容赦ない虐殺があった。ある一定以上の生活水準を保っていた住人は容赦なく殺戮された。ファグナリスは略奪も虐殺も全て容認した。ただし、最下層の住人には、けっして手出しをしないよう厳命した。それを破ったものは容赦なく処罰されるということを彼らは知っていたからファグナリスの命令に絶対的に服従した。
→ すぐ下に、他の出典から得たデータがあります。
(** C3: when no sentinel occurs in the PIM durations, the verdict is Match
    exactly when the set of PIM durations is included in the set of
    marketplace durations, and otherwise it is Need upload and the detail
    text lists the durations that PIM has and the marketplace lacks, each
    once, in increasing order; when a sentinel ("?:??" or "error") occurs in
    the PIM durations the verdict is Warning, whatever the marketplace has. *)
Theorem C3_video_verdict (rt : Runtime) (amazon_v_count icepim_v_count : nat)
    (amazon_durations icepim_v_dur : list pystr) :
  let r := compare_videos rt amazon_v_count amazon_durations icepim_v_count icepim_v_dur in
  let durationsA : gset pystr := list_to_set amazon_durations in
  let knownB : gset pystr := list_to_set (icepim_known_dur icepim_v_dur) in
  ((exists d, d ∈ icepim_v_dur /\ d ∈ sentinels) -> video_status r = lit "Warning")
  /\ ((forall d, d ∈ icepim_v_dur -> d ∉ sentinels) ->
      (forall d, d ∈ knownB <-> d ∈ icepim_v_dur)
      /\ (video_status r = lit "Match" <-> knownB ⊆ durationsA)
      /\ (¬ knownB ⊆ durationsA ->
          video_status r = lit "Need upload"
          /\ exists missing,
               video_details r
                 = video_details_head amazon_v_count durationsA icepim_v_count icepim_v_dur
                   ++ lit "Need upload: missing " ++ repr_list rt missing
               /\ StronglySorted str_le missing /\ NoDup missing
               /\ forall d, d ∈ missing <-> d ∈ knownB ∖ durationsA)).
Proof.
  cbv zeta.
  pose proof (video_status_cases rt amazon_v_count icepim_v_count amazon_durations
                icepim_v_dur) as Hc. cbv zeta in Hc.
  split.
  - intros Hs. apply has_unknown_spec in Hs.
    destruct Hc as [[_ H]|[(Hu & _)|(Hu & _)]]; [exact H | congruence | congruence].
  - intros Hfree.
    assert (Hu : has_unknown_in_icepim icepim_v_dur = false).
    { destruct (has_unknown_in_icepim icepim_v_dur) eqn:E; [|reflexivity].
      apply has_unknown_spec in E as (d & Hd & Hs). destruct (Hfree d Hd Hs). }
    split; [|split].
    + intros d. rewrite elem_of_list_to_set, elem_of_known. split; [tauto | auto].
    + destruct Hc as [[Hu' _]|[(_ & Hsub & Hst)|(_ & Hsub & Hst & _)]].
      * congruence.
      * split; auto.
      * rewrite Hst. split; [discriminate | intros H; destruct (Hsub H)].
    + intros Hnot.
      destruct Hc as [[Hu' _]|[(_ & Hsub & _)|(_ & _ & Hst & Hdet)]].
      * congruence.
      * destruct (Hnot Hsub).
      * split; [exact Hst|].
        exists (sorted (elements (missing_durations amazon_durations icepim_v_dur))).
        split; [exact Hdet|]. split; [apply sorted_strongly|].
        split; [apply NoDup_sorted_elements|].
        intros d. apply elem_of_sorted_elements.
Qed.

Lemma C3_video_verdict_witness :
  (forall d, d ∈ [lit "1:30"; lit "3:10"] -> d ∉ sentinels)
  /\ video_status (compare_videos ascii_runtime 2 [lit "1:30"; lit "2:00"] 2
                     [lit "1:30"; lit "3:10"]) = lit "Need upload"
  /\ ((exists d, d ∈ [lit "?:??"] /\ d ∈ sentinels)
      /\ video_status (compare_videos ascii_runtime 2 [lit "1:30"; lit "2:00"] 1
                         [lit "?:??"]) = lit "Warning").
Proof.
  assert (Hfree : forall d, d ∈ [lit "1:30"; lit "3:10"] -> d ∉ sentinels).
  { intros d Hd Hs. apply list_elem_of_In in Hd, Hs. simpl in Hd, Hs.
    destruct Hd as [<-|[<-|[]]]; destruct Hs as [Hs|[Hs|[]]]; discriminate Hs. }
  assert (Hsent : exists d, d ∈ [lit "?:??"] /\ d ∈ sentinels).
  { exists (lit "?:??"). split; apply list_elem_of_In; simpl; auto. }
  split; [exact Hfree|]. split.
  - destruct (C3_video_verdict ascii_runtime 2 2 [lit "1:30"; lit "2:00"]
                [lit "1:30"; lit "3:10"]) as [_ H].
    destruct (H Hfree) as (_ & _ & Hneed).
    apply Hneed. intros Hsub.
    assert (Hin : lit "3:10" ∈ (list_to_set [lit "1:30"; lit "2:00"] : gset pystr)).
    { apply Hsub. apply elem_of_list_to_set, elem_of_known. split.
      - apply list_elem_of_In. simpl. auto.
      - apply Hfree. apply list_elem_of_In. simpl. auto. }
    apply elem_of_list_to_set, list_elem_of_In in Hin. simpl in Hin.
    destruct Hin as [Hin|[Hin|[]]]; discriminate Hin.
  - split; [exact Hsent|].
    apply (C3_video_verdict ascii_runtime 2 1 [lit "1:30"; lit "2:00"] [lit "?:??"]).
    exact Hsent.
Defined.

(** ** Image parity *)

Lemma hash_distance_sym (h1 h2 : pystr) : hash_distance h1 h2 = hash_distance h2 h1.
Proof.
  unfold hash_distance. revert h2.
  induction h1 as [|c1 h1 IH]; intros [|c2 h2]; simpl; try reflexivity.
  rewrite !filter_cons. simpl.
  destruct (decide (c1 ≠ c2)) as [H1|H1], (decide (c2 ≠ c1)) as [H2|H2]; simpl; auto.
  - exfalso. apply H2. intros ->. apply H1. reflexivity.
  - exfalso. apply H1. intros ->. apply H2. reflexivity.
Qed.

Lemma filter_both_length {A : Type} (p q : A -> bool) (l : list A) :
  (length (List.filter (fun x => p x && q x) l) <= length (List.filter p l))%nat
  /\ (length (List.filter (fun x => p x && q x) l) = length (List.filter p l)
      <-> forall x, In x l -> p x = true -> q x = true).
Proof.
  induction l as [|x l [IHle IHeq]]; simpl.
  - split; [lia|]. split; [intros _ x []|reflexivity].
  - destruct (p x) eqn:Hp, (q x) eqn:Hq; simpl.
    + split; [lia|]. rewrite Nat.succ_inj_wd, IHeq. split.
      * intros H y [<-|Hy]; auto.
      * intros H y Hy. apply H. right. exact Hy.
    + split; [lia|]. split; [lia|].
      intros H. specialize (H x (or_introl eq_refl) Hp). congruence.
    + split; [exact IHle|]. rewrite IHeq. split.
      * intros H y [<-|Hy]; [congruence | auto].
      * intros H y Hy. apply H. right. exact Hy.
    + split; [exact IHle|]. rewrite IHeq. split.
      * intros H y [<-|Hy]; [congruence | auto].
      * intros H y Hy. apply H. right. exact Hy.
Qed.

Section ImageFacts.
Variable rt : Runtime.
Variable path_exists : pystr -> bool.
Variable listdir : pystr -> outcome (list pystr).
Variable get_dhash : pystr -> option pystr.

Lemma compare_pair_sym (x y a i : pystr) :
  compare_pair rt get_dhash x y a i = compare_pair rt get_dhash y x i a.
Proof.
  unfold compare_pair. rewrite andb_comm.
  destruct (truthy _ && truthy _); [|reflexivity].
  rewrite hash_distance_sym. reflexivity.
Qed.

Lemma forms_pair_sym (a_dict i_dict : gmap pystr pystr) (base : pystr) :
  forms_pair a_dict i_dict base = forms_pair i_dict a_dict base.
Proof. unfold forms_pair. apply andb_comm. Qed.

Lemma compare_step_sym (x y : pystr) (a_dict i_dict : gmap pystr pystr)
    (acc : nat * nat) (base : pystr) :
  compare_step rt get_dhash x y a_dict i_dict acc base
  = compare_step rt get_dhash y x i_dict a_dict acc base.
Proof.
  unfold compare_step. rewrite forms_pair_sym, compare_pair_sym. reflexivity.
Qed.

Lemma compare_loop_sym (x y : pystr) (a_dict i_dict : gmap pystr pystr) (l : list pystr) :
  compare_loop rt get_dhash x y a_dict i_dict l
  = compare_loop rt get_dhash y x i_dict a_dict l.
Proof.
  unfold compare_loop. generalize (0, 0)%nat.
  induction l as [|base l IH]; intros acc; simpl; [reflexivity|].
  rewrite compare_step_sym. apply IH.
Qed.

(** The two counters after the loop: the pairs that match, and the pairs. *)
Lemma compare_loop_counts (x y : pystr) (a_dict i_dict : gmap pystr pystr) (l : list pystr) :
  compare_loop rt get_dhash x y a_dict i_dict l
  = (length (List.filter
       (fun base => forms_pair a_dict i_dict base
          && bool_decide (compare_pair rt get_dhash x y (default [] (a_dict !! base))
                            (default [] (i_dict !! base)) = PairMatch)) l),
     length (List.filter (forms_pair a_dict i_dict) l)).
Proof.
  unfold compare_loop.
  enough (H : forall acc,
    foldl (compare_step rt get_dhash x y a_dict i_dict) acc l
    = (acc.1 + length (List.filter
         (fun base => forms_pair a_dict i_dict base
            && bool_decide (compare_pair rt get_dhash x y (default [] (a_dict !! base))
                              (default [] (i_dict !! base)) = PairMatch)) l),
       acc.2 + length (List.filter (forms_pair a_dict i_dict) l))%nat).
  { rewrite H. reflexivity. }
  induction l as [|base l IH]; intros [m t]; simpl.
  - f_equal; lia.
  - rewrite IH. unfold compare_step.
    destruct (forms_pair a_dict i_dict base); simpl; [|reflexivity].
    destruct (compare_pair _ _ _ _ _ _) eqn:E; simpl; f_equal; lia.
Qed.

Lemma base_dict_values (files : list pystr) (base f : pystr) :
  base_dict rt files !! base = Some f -> In f files.
Proof.
  unfold base_dict.
  enough (H : forall d : gmap pystr pystr,
    foldl (fun d f => <[(splitext rt f).1 := f]> d) d files !! base = Some f ->
    d !! base = Some f \/ In f files).
  { intros Hl. destruct (H ∅ Hl) as [He|Hin]; [|exact Hin].
    rewrite lookup_empty in He. discriminate He. }
  induction files as [|g files IH]; intros d Hl; simpl in *; [left; exact Hl|].
  destruct (IH _ Hl) as [Hd|Hin]; [|right; right; exact Hin].
  destruct (decide ((splitext rt g).1 = base)) as [Heq|Hne].
  - rewrite <- Heq, lookup_insert_eq in Hd. right. left. congruence.
  - rewrite lookup_insert_ne in Hd by exact Hne. left. exact Hd.
Qed.

Lemma truthy_base_dict (p : pystr -> bool) (listing : list pystr) (base : pystr) :
  Forall (fun f => f <> []) listing ->
  truthy (base_dict rt (List.filter p listing) !! base)
  = bool_decide (is_Some (base_dict rt (List.filter p listing) !! base)).
Proof.
  intros Hne. destruct (base_dict rt (List.filter p listing) !! base) as [f|] eqn:E.
  - apply base_dict_values, List.filter_In in E as [Hin _].
    rewrite List.Forall_forall in Hne. specialize (Hne f Hin).
    destruct f; [congruence|]. symmetry. apply bool_decide_eq_true_2. eauto.
  - symmetry. apply bool_decide_eq_false_2. intros [? ?]. discriminate.
Qed.

(** What the function returns for a PIM folder that exists and two folders
    that can be listed. *)
Lemma compare_images_listed (amazon_folder icepim_folder : pystr)
    (a_listing i_listing : list pystr) :
  icepim_folder <> [] -> path_exists icepim_folder = true ->
  listdir amazon_folder = Ok a_listing -> listdir icepim_folder = Ok i_listing ->
  let a_files := List.filter (is_amazon_image rt) a_listing in
  let i_files := List.filter (is_icepim_image rt) i_listing in
  let a_dict := base_dict rt a_files in
  let i_dict := base_dict rt i_files in
  let bases := sorted (elements (dom a_dict ∪ dom i_dict)) in
  let counters := compare_loop rt get_dhash amazon_folder icepim_folder a_dict i_dict bases in
  let counts := str_of_nat (length a_files) ++ lit " Amazon / "
                  ++ str_of_nat (length i_files) ++ lit " PIM, " in
  exists r,
    compare_images_by_name_strict rt path_exists listdir get_dhash amazon_folder
      (Some icepim_folder) = Ok r
    /\ summary r = str_of_nat (length a_files) ++ lit "/" ++ str_of_nat (length i_files)
    /\ images_match r
       = (length a_files =? length i_files)%nat && (counters.1 =? counters.2)%nat
    /\ (images_match r = false ->
        exists middle,
          detailed_summary r
          = counts ++ middle ++ str_of_nat (counters.2 - counters.1) ++ lit " Mismatch").
Proof.
  intros Hne Hex Hla Hli. cbv zeta.
  unfold compare_images_by_name_strict.
  destruct icepim_folder as [|c rest]; [congruence|].
  simpl truthy. simpl default. rewrite Hex, Hla, Hli. simpl negb. simpl orb. cbv iota.
  destruct (compare_loop _ _ _ _ _ _ _) as [matched total_pairs]. simpl fst. simpl snd.
  destruct ((length _ =? length _)%nat && (matched =? total_pairs)%nat) eqn:Hall.
  - eexists. split; [reflexivity|]. simpl. repeat split; discriminate.
  - destruct (negb (length _ =? length _)%nat) eqn:Hcount.
    + eexists. split; [reflexivity|]. simpl. repeat split.
      intros _. exists (lit "Different q-ty, "). rewrite <- !app_assoc. reflexivity.
    + eexists. split; [reflexivity|]. simpl. repeat split.
      intros _. exists (str_of_nat matched ++ lit " Match, ").
      rewrite <- !app_assoc. reflexivity.
Qed.
End ImageFacts.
その代わり、それさえ守っていれば全てを赦すことを知っていたからだ。

彼らは、思う存分、自らの鬱積を叩き付けるように殺戮を楽しみ、略奪を謳歌した。

イグナスは遠目からその醜態を恥ずかしく思った。


「申し訳ありません、ファグナリス様。お見苦しいところを」


「ん? ああ、別に構わん。初の勝利に酔っているだけだ。そのうち、落ち着くさ」


「・・・しかし」


「あまりきつく縛っては意味がない。イグナス、覚えておけ。俺たちは勝利以外の報酬を彼らに与えられないんだ。自前で何とかしてくれるというのなら、それに任せてしまえばいい。いまさら、恥も外聞もないのだから、自由に振舞え。お前もな」


「自分は、ファグナリス様のお役にたてるだけで満足ですっ!」


「・・・欲のない奴」


小さく呟いて、ファグナリスはイグナスから目をそらし、未だ略奪が終わらない光景を見据えた。

この光景もすぐに過去となる。これからが、真の戦争になることをファグナリスは理解していた。